# Supplied data:
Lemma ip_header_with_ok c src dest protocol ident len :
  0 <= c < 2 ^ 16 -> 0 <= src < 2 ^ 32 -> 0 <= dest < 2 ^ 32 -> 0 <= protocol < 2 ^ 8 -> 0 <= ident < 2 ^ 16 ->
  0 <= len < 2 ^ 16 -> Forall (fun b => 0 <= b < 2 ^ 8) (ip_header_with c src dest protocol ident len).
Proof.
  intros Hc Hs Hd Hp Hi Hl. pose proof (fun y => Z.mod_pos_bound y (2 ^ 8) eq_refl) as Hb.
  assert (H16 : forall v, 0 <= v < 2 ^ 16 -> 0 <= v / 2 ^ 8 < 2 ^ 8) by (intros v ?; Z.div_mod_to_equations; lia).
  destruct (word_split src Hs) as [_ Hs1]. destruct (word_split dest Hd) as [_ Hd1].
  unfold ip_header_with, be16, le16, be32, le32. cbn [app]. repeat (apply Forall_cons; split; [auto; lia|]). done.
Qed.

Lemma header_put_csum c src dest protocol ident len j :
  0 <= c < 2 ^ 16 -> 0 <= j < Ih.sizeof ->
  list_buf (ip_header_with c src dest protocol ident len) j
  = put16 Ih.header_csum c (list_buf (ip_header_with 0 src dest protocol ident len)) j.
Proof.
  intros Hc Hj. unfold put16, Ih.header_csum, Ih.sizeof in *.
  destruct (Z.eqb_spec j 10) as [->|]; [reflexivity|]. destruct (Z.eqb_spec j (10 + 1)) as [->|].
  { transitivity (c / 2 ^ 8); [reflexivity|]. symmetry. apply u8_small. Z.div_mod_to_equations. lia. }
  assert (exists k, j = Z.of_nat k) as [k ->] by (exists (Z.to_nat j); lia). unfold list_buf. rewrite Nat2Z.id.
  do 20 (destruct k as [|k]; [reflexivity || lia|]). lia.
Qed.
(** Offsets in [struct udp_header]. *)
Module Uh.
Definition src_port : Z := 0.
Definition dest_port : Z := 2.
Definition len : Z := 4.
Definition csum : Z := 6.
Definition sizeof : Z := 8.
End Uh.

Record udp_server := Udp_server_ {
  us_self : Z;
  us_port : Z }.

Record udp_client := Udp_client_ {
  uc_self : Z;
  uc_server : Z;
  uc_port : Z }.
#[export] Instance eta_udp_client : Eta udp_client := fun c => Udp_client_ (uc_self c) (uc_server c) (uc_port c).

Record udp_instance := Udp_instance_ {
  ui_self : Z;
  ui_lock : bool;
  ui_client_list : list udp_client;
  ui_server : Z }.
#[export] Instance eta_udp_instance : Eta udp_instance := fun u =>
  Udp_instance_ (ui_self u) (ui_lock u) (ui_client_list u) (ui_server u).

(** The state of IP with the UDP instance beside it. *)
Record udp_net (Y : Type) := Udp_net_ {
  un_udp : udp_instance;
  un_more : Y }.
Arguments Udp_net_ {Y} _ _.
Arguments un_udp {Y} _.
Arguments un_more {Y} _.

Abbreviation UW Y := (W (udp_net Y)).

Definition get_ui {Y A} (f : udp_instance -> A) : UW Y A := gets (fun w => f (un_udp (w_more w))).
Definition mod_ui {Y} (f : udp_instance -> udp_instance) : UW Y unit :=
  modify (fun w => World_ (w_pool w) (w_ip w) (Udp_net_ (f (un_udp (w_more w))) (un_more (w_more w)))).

# What to do:
From the listing above, the lines starting with the one that has "destruct (Z.eqb_spec j 10)" and running through the one that has "uc_port : Z" should be copied exactly, ends included.

# Solved exercise:
  destruct (Z.eqb_spec j 10) as [->|]; [reflexivity|]. destruct (Z.eqb_spec j (10 + 1)) as [->|].
  { transitivity (c / 2 ^ 8); [reflexivity|]. symmetry. apply u8_small. Z.div_mod_to_equations. lia. }
  assert (exists k, j = Z.of_nat k) as [k ->] by (exists (Z.to_nat j); lia). unfold list_buf. rewrite Nat2Z.id.
  do 20 (destruct k as [|k]; [reflexivity || lia|]). lia.
Qed.
(** Offsets in [struct udp_header]. *)
Module Uh.
Definition src_port : Z := 0.
Definition dest_port : Z := 2.
Definition len : Z := 4.
Definition csum : Z := 6.
Definition sizeof : Z := 8.
End Uh.

Record udp_server := Udp_server_ {
  us_self : Z;
  us_port : Z }.

Record udp_client := Udp_client_ {
  uc_self : Z;
  uc_server : Z;
  uc_port : Z }.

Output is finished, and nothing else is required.